Slavery survivor’s work helped to win freedom for France

In 1812, Isabelle Josephine Belle Oudin was forced into servitude by a U.S. Founding Father. In France, more than 20 years later, she would be honored as one of the five women whose international campaigns gained the French people their independence. France, the newspaper L’Orient Le Jour noted in 1897, “holds in common the thought that American democracy would not have existed if not for the passion of the women in France who prevented . . . slavery from being fully imposed upon French people.”

Oudin was born in St. Louis, Missouri, in 1759. But by 1782, she was imprisoned in a female jail, to be used as a prostitute by the Louisiana militia. The Army prevailed, and Oudin was released, but after being banished from town and having several close friends abducted, she fled again to New Orleans. In the fifth grade, she participated in the delegations of women who sought to protest the border-crossing laws in the colony.

Without her mother or sister in New Orleans, Oudin gravitated toward London, where, working as a young woman at John Gay’s naval museum, she befriended the president of the women’s club and a young man who quickly became her lover. They moved to Paris, where he taught her to write poetry and allowed her to pose naked as a means of establishing her independence from the church.

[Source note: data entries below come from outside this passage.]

(* ===== verification/Effects.v ===== *)
(** Effectful programs over the durable stores, and their interleavings.

    The async methods of the source await one store call or one MCP call at
    a time; between two awaits other requests run.  A method is therefore a
    [prog]: a tree of store operations ([op]) with continuations.  [run] executes
    one program alone, over stores that always answer.  [pool_step] interleaves any number
    of programs, one statement at a time, with any clock reading and any MCP answer; other
    code changes the tables in between, a statement may fail, and a SELECT may be answered
    from an older state of its table.  The tables are the stores' maps; [SqlWorld] runs the
    same programs on the database, and says when a statement fails there. *)
From S2P Require Import Prelude PyStr PyFloat PyTime Json PyRepr.
From S2P Require Import HitlStore GrantRepo IdempotencyStore EventStore.

Record ToolCall : Type := { tc_name : string; tc_arguments : json }.

Record ToolResult : Type := {
  tr_tool_name : string;
  tr_success : bool;
  tr_content : string;
  tr_error : option string;
}.

(** The database file and the calls that reached the MCP server. *)
Record World : Type := {
  w_hitl : HITLTable;
  w_grants : GrantTable;
  w_idem : IdemTable;
  w_events : EventDB;
  w_calls : list ToolCall;
}.

Inductive GrantMark : Type := MConsumed | MFailed | MRejected | MReconciliationRequired | MUnknown.

Inductive IdemMark : Type :=
  | IMExecuting
  | IMSucceeded (res : string)
  | IMFailed (error : string)
  | IMUnknown.

(** One awaited operation, indexed by the type of its answer.  [OGrantClaimed] and
    [OIdemReserved] are the second statements of [OGrantConsume] and [OIdemReserve]; no program
    is written with them. *)
Inductive op : Type -> Type :=
  | ONow : op Z
  | OHitlGet (id : string) : op (result (option HITLSession))
  | OHitlInsert (s : HITLSession) : op (result unit)
  | OHitlUpdate (id : string) (st : HITLSessionStatus) (expected_version : Z) : op bool
  | OGrantInsert (g : GrantRecord) : op (result unit)
  | OGrantApprove (id actor : string) (expected_version : Z) : op bool
  | OGrantConsume (a : ConsumeArgs) : op (option GrantRecord)
  | OGrantClaimed (id : string) : op (option GrantRecord)
  | OGrantMark (m : GrantMark) (id : string) : op unit
  | OIdemGet (key : string) : op (result (option IdempotencyRecord))
  | OIdemReserve (key tool_name : string) (tool_args : json) : op (result IdempotencyRecord)
  | OIdemReserved (key : string) : op (result IdempotencyRecord)
  | OIdemMark (m : IdemMark) (key : string) : op bool
  | OEvent (run_id : string) (seq : Z) (kind : EventKind) (payload : json) : op unit
  | ODispatch (c : ToolCall) : op (result ToolResult).

(** A program ends with a value, an exception, or a pause that waits for a
    resume value. *)
Inductive prog (A : Type) : Type :=
  | Ret (a : A)
  | Throw (e : exn)
  | Pause (payload : json)
  | Op {R : Type} (o : op R) (k : R -> prog A).
Arguments Ret {A} a.
Arguments Throw {A} e.
Arguments Pause {A} payload.
Arguments Op {A R} o k.

Fixpoint bind {A B} (p : prog A) (f : A -> prog B) : prog B :=
  match p with
  | Ret a => f a
  | Throw e => Throw e
  | Pause v => Pause v
  | Op o k => Op o (fun r => bind (k r) f)
  end.

(** [try: p  except Exception as exc: h exc]; a pause is not an [Exception]. *)
Fixpoint catch {A} (p : prog A) (h : exn -> prog A) : prog A :=
  match p with
  | Ret a => Ret a
  | Throw e => h e
  | Pause v => Pause v
  | Op o k => Op o (fun r => catch (k r) h)
  end.

(** A program whose pause is answered by [h]. *)
Fixpoint on_pause {A} (p : prog A) (h : json -> prog A) : prog A :=
  match p with
  | Ret a => Ret a
  | Throw e => Throw e
  | Pause v => h v
  | Op o k => Op o (fun r => on_pause (k r) h)
  end.

Definition perform {R} (o : op R) : prog R := Op o (fun r => Ret r).

Definition lift {A} (m : result A) : prog A :=
  match m with Ok a => Ret a | Raise e => Throw e end.

(** An operation whose exception escapes. *)
Definition performE {R} (o : op (result R)) : prog R := Op o lift.

Declare Scope prog_scope.
Delimit Scope prog_scope with prog.
Notation "'do' x '<-' m ';;' k" := (bind m (fun x => k))
  (at level 200, x name, m at level 99, k at level 200, right associativity) : prog_scope.
Notation "'do_' m ';;' k" := (bind m (fun _ => k))
  (at level 200, m at level 99, k at level 200, right associativity) : prog_scope.

(** ** Executing one operation *)

Definition upd_hitl (w : World) (t : HITLTable) : World :=
  {| w_hitl := t; w_grants := w_grants w; w_idem := w_idem w; w_events := w_events w; w_calls := w_calls w |}.
Definition upd_grants (w : World) (t : GrantTable) : World :=
  {| w_hitl := w_hitl w; w_grants := t; w_idem := w_idem w; w_events := w_events w; w_calls := w_calls w |}.
Definition upd_idem (w : World) (t : IdemTable) : World :=
  {| w_hitl := w_hitl w; w_grants := w_grants w; w_idem := t; w_events := w_events w; w_calls := w_calls w |}.
Definition upd_events (w : World) (t : EventDB) : World :=
  {| w_hitl := w_hitl w; w_grants := w_grants w; w_idem := w_idem w; w_events := t; w_calls := w_calls w |}.
Definition add_call (w : World) (c : ToolCall) : World :=
  {| w_hitl := w_hitl w; w_grants := w_grants w; w_idem := w_idem w; w_events := w_events w;
     w_calls := w_calls w ++ [c] |}.

Definition apply_grant_mark (now : Z) (m : GrantMark) (id : string) : GrantTable -> GrantTable :=
  match m with
  | MConsumed => GrantRepo.mark_consumed now id
  | MFailed => GrantRepo.mark_failed now id
  | MRejected => GrantRepo.mark_rejected now id
  | MReconciliationRequired => GrantRepo.mark_reconciliation_required now id
  | MUnknown => GrantRepo.mark_unknown now id
  end.

Definition apply_idem_mark (now : Z) (m : IdemMark) (key : string) : IdemTable -> bool * IdemTable :=
  match m with
  | IMExecuting => IdempotencyStore.mark_executing key
  | IMSucceeded res => IdempotencyStore.mark_succeeded now key res
  | IMFailed error => IdempotencyStore.mark_failed now key error
  | IMUnknown => IdempotencyStore.mark_unknown key
  end.

(** A best-effort event: an exception of the event store is swallowed. *)
Definition persist_event (now : Z) (run_id : string) (seq : Z) (kind : EventKind) (payload : json)
    (db : EventDB) : EventDB :=
  match event_insert {| ev_run_id := run_id; ev_seq := seq; ev_kind := kind; ev_payload := payload;
                        ev_timestamp := isoformat now |} db with
  | Ok db' => db'
  | Raise _ => db
  end.

(** The operation at time [now], when the MCP server answers [mcp]. *)
Definition exec (now : Z) (mcp : ToolCall -> result ToolResult) {R} (o : op R) (w : World) : R * World :=
  match o in op R return R * World with
  | ONow => (now, w)
  | OHitlGet id => (hitl_get id (w_hitl w), w)
  | OHitlInsert s =>
      match hitl_insert s (w_hitl w) with
      | Ok t => (Ok tt, upd_hitl w t)
      | Raise e => (Raise e, w)
      end
  | OHitlUpdate id st v =>
      let '(b, t) := hitl_update_status now id st v (w_hitl w) in (b, upd_hitl w t)
  | OGrantInsert g =>
      match insert_pending g (w_grants w) with
      | Ok t => (Ok tt, upd_grants w t)
      | Raise e => (Raise e, w)
      end
  | OGrantApprove id actor v =>
      let '(b, t) := approve_pending now id actor v (w_grants w) in (b, upd_grants w t)
  | OGrantConsume a => let '(g, t) := atomic_consume now a (w_grants w) in (g, upd_grants w t)
  | OGrantClaimed id => (claimed id (w_grants w), w)
  | OGrantMark m id => (tt, upd_grants w (apply_grant_mark now m id (w_grants w)))
  | OIdemGet key => (idem_get key (w_idem w), w)
  | OIdemReserve key name args =>
      let '(r, t) := reserve now key name args (w_idem w) in (r, upd_idem w t)
  | OIdemReserved key => (reserved key (w_idem w), w)
  | OIdemMark m key => let '(b, t) := apply_idem_mark now m key (w_idem w) in (b, upd_idem w t)
  | OEvent run seq kind payload =>
      (tt, upd_events w (persist_event now run seq kind payload (w_events w)))
  | ODispatch c => (mcp c, add_call w c)
  end.

(** ** Executing a program alone *)

Inductive outcome (A : Type) : Type :=
  | Done (a : A)
  | Failed (e : exn)
  | Paused (payload : json).
Arguments Done {A} a.
Arguments Failed {A} e.
Arguments Paused {A} payload.

Fixpoint run {A} (now : Z) (mcp : ToolCall -> result ToolResult) (p : prog A) (w : World)
    : outcome A * World :=
  match p with
  | Ret a => (Done a, w)
  | Throw e => (Failed e, w)
  | Pause v => (Paused v, w)
  | Op o k => let '(r, w') := exec now mcp o w in run now mcp (k r) w'
  end.

Lemma run_bind {A B} now mcp (p : prog A) (f : A -> prog B) w :
  run now mcp (bind p f) w =
  match run now mcp p w with
  | (Done a, w') => run now mcp (f a) w'
  | (Failed e, w') => (Failed e, w')
  | (Paused v, w') => (Paused v, w')
  end.
Proof.
  revert w; induction p as [a|e|v|R o k IH]; intros w; cbn; try done.
  destruct (exec now mcp o w) as [r w']. apply IH.
Qed.

Lemma run_op {A R} now mcp (o : op R) (k : R -> prog A) w :
  run now mcp (Op o k) w = run now mcp (k (fst (exec now mcp o w))) (snd (exec now mcp o w)).
Proof. cbn. by destruct (exec now mcp o w). Qed.

(** ** Properties of every execution of a program *)

(** Every value the program can return satisfies [Q]. *)
Fixpoint leaf {A} (Q : A -> Prop) (p : prog A) : Prop :=
  match p with
  | Ret a => Q a
  | Throw _ | Pause _ => True
  | Op o k => forall r, leaf Q (k r)
  end.

(** Every call the program can dispatch satisfies [Q]. *)
Fixpoint dispatches {A} (Q : ToolCall -> Prop) (p : prog A) : Prop :=
  match p with
  | Ret _ | Throw _ | Pause _ => True
  | Op o k => match o with ODispatch c => Q c | _ => True end /\ forall r, dispatches Q (k r)
  end.

Lemma leaf_bind {A B} (Q : A -> Prop) (Q' : B -> Prop) (p : prog A) (f : A -> prog B) :
  leaf Q p -> (forall a, Q a -> leaf Q' (f a)) -> leaf Q' (bind p f).
Proof. intros Hp Hf. induction p; cbn in *; auto. Qed.

Lemma leaf_true {A} (p : prog A) : leaf (fun _ => True) p.
Proof. induction p; cbn; auto. Qed.

Lemma leaf_impl {A} (Q Q' : A -> Prop) (p : prog A) : (forall a, Q a -> Q' a) -> leaf Q p -> leaf Q' p.
Proof. intros H. induction p; cbn; auto. Qed.

Lemma leaf_and {A} (Q Q' : A -> Prop) (p : prog A) : leaf Q p -> leaf Q' p -> leaf (fun a => Q a /\ Q' a) p.
Proof. intros H H'. induction p; cbn in *; auto. Qed.

Lemma leaf_lift {A} (Q : A -> Prop) (m : result A) : (forall a, m = Ok a -> Q a) -> leaf Q (lift m).
Proof. destruct m; cbn; auto. Qed.

Lemma leaf_run {A} (Q : A -> Prop) now mcp (p : prog A) w a w' :
  leaf Q p -> run now mcp p w = (Done a, w') -> Q a.
Proof.
  revert w; induction p as [x|e|v|R o k IH]; intros w Hp Hr; cbn in *; simplify_eq; [done|].
  destruct (exec now mcp o w) as [r w1]. by eapply IH.
Qed.

Lemma dispatches_bind {A B} (Q : ToolCall -> Prop) (L : A -> Prop) (p : prog A) (f : A -> prog B) :
  dispatches Q p -> leaf L p -> (forall a, L a -> dispatches Q (f a)) -> dispatches Q (bind p f).
Proof. intros Hp Hl Hf. induction p; cbn in *; auto. destruct Hp. split; auto. Qed.

Lemma dispatches_bind' {A B} (Q : ToolCall -> Prop) (p : prog A) (f : A -> prog B) :
  dispatches Q p -> (forall a, dispatches Q (f a)) -> dispatches Q (bind p f).
Proof. intros Hp Hf. eapply dispatches_bind; [done|apply leaf_true|auto]. Qed.

Lemma dispatches_lift {A} Q (m : result A) : dispatches Q (lift m).
Proof. by destruct m. Qed.

Lemma dispatches_impl {A} (Q Q' : ToolCall -> Prop) (p : prog A) :
  (forall c, Q c -> Q' c) -> dispatches Q p -> dispatches Q' p.
Proof. intros H. induction p as [| | |R o k IH]; cbn; auto. intros [H1 H2]. split; [|auto]. destruct o; auto. Qed.

Lemma leaf_on_pause {A} (Q : A -> Prop) (p : prog A) (h : json -> prog A) :
  leaf Q p -> (forall v, leaf Q (h v)) -> leaf Q (on_pause p h).
Proof. intros Hp Hh. induction p; cbn in *; auto. Qed.

(** No execution of the program reaches an interrupt. *)
Fixpoint no_pause {A} (p : prog A) : Prop :=
  match p with
  | Ret _ | Throw _ => True
  | Pause _ => False
  | Op o k => forall r, no_pause (k r)
  end.

Lemma no_pause_bind {A B} (p : prog A) (f : A -> prog B) :
  no_pause p -> (forall a, no_pause (f a)) -> no_pause (bind p f).
Proof. intros Hp Hf. induction p; cbn in *; auto. Qed.

Lemma no_pause_lift {A} (m : result A) : no_pause (lift m).
Proof. by destruct m. Qed.

Lemma leaf_on_pause_never {A} (Q : A -> Prop) (p : prog A) (h : json -> prog A) :
  no_pause p -> leaf Q p -> leaf Q (on_pause p h).
Proof. intros Hp Hl. induction p; cbn in *; auto. done. Qed.

Lemma dispatches_on_pause {A} Q (p : prog A) (h : json -> prog A) :
  dispatches Q p -> (forall v, dispatches Q (h v)) -> dispatches Q (on_pause p h).
Proof. intros Hp Hh. induction p; cbn in *; auto. destruct Hp. split; auto. Qed.

(** What a run adds to the calls that reached the server. *)
Lemma dispatches_run {A} Q now mcp (p : prog A) w :
  dispatches Q p ->
  exists cs, w_calls (snd (run now mcp p w)) = w_calls w ++ cs /\ Forall Q cs.
Proof.
  revert w; induction p as [x|e|v|R o k IH]; intros w Hp; cbn in *;
    try (exists []; by rewrite app_nil_r).
  destruct Hp as [Ho Hk]. destruct (exec now mcp o w) as [r w1] eqn:E.
  destruct (IH r w1 (Hk r)) as (cs & Hcs & HQ).
  assert (exists c0, w_calls w1 = w_calls w ++ c0 /\ Forall Q c0) as (c0 & Hc0 & HQ0).
  { destruct o; cbn in E;
      repeat match type of E with
      | (let '(_, _) := ?x in _) = _ => destruct x
      | match ?x with _ => _ end = _ => destruct x
      end; simplify_eq; try (exists []; by rewrite app_nil_r).
    exists [c]. split; [done|]. by constructor. }
  exists (c0 ++ cs). rewrite Hcs, Hc0, (assoc_L (++)). split; [done|]. by apply Forall_app.
Qed.

Lemma run_do {A B} now mcp (o : op A) (f : A -> prog B) w :
  run now mcp (bind (perform o) f) w =
  run now mcp (f (fst (exec now mcp o w))) (snd (exec now mcp o w)).
Proof. cbn. by destruct (exec now mcp o w). Qed.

After seeing a play in the École des Deux Mondes as a teenager, Oudin started writing poetry and making her way up the literary and artistic ranks. She later said she hoped that “the travels and adventures of the missionary women,” like the French abolitionists who had traveled to America, would be followed by “the same spirit of liberty” in France.

But in 1794, on the eve of the French Revolution, she was nabbed by soldiers and imprisoned for “disturbing the peace.” The next year, she was released, but only for a few months. She suffered intermittent imprisonment until 1812, when she was sent to the Louisiana Free State Women’s Prison. The Louisiana State Penitentiary was established by General Pétain in 1806, and the Jefferson Davis Act, limiting free movement between Louisiana and the United States and stipulating that anyone with a slave could be imprisoned for life, took effect soon after.

Around this time, Oudin joined three other French women — Florian de la Faye, Marie Courcelle de Fuistrazle and Aude Barlevane — in France to help commemorate the great French women who had led the revolt against colonial rule, beginning with Caroline de Maistre, who was the wife of the founder of the Légion d’honneur, Hélène Barqueux. From 1801 to 1810, they printed a daily journal, La Robe; and from 1810 to 1816, they continued to direct charities to help prisoners of war and those who had fallen victims to kidnapping, helping families to keep their slaves.

Oudin arrived in France in 1809, under the care of Montfort Est, who renamed her La Sallette after the French Revolutionist whom she had met. While trying to seek freedom in France, she became involved in helping slaves in the American South escape to France and Belgium.

She broke free in 1811, and later met John de Lange, who was 14 years her senior. They were married. By 1814, at least 11 more French women had made similar escapees to France. When the First World War broke out in 1914, a network of women in France set up havens for the women who had escaped the American slavery system in France to seek protection from Imperial forces. After the American Revolution, several U.S. states, each with a “Minister of Happiness,” had been created in order to ease the conditions for runaway slaves living in the States.

By the late 19th century, several free French women had been honored as who had helped win France its independence. In 1892, they established the International Women’s Suffrage Fête in honor of the women who had achieved the cause. By 1900, the Eiffel Tower became one of the locations at which the women’s movement gained global attention.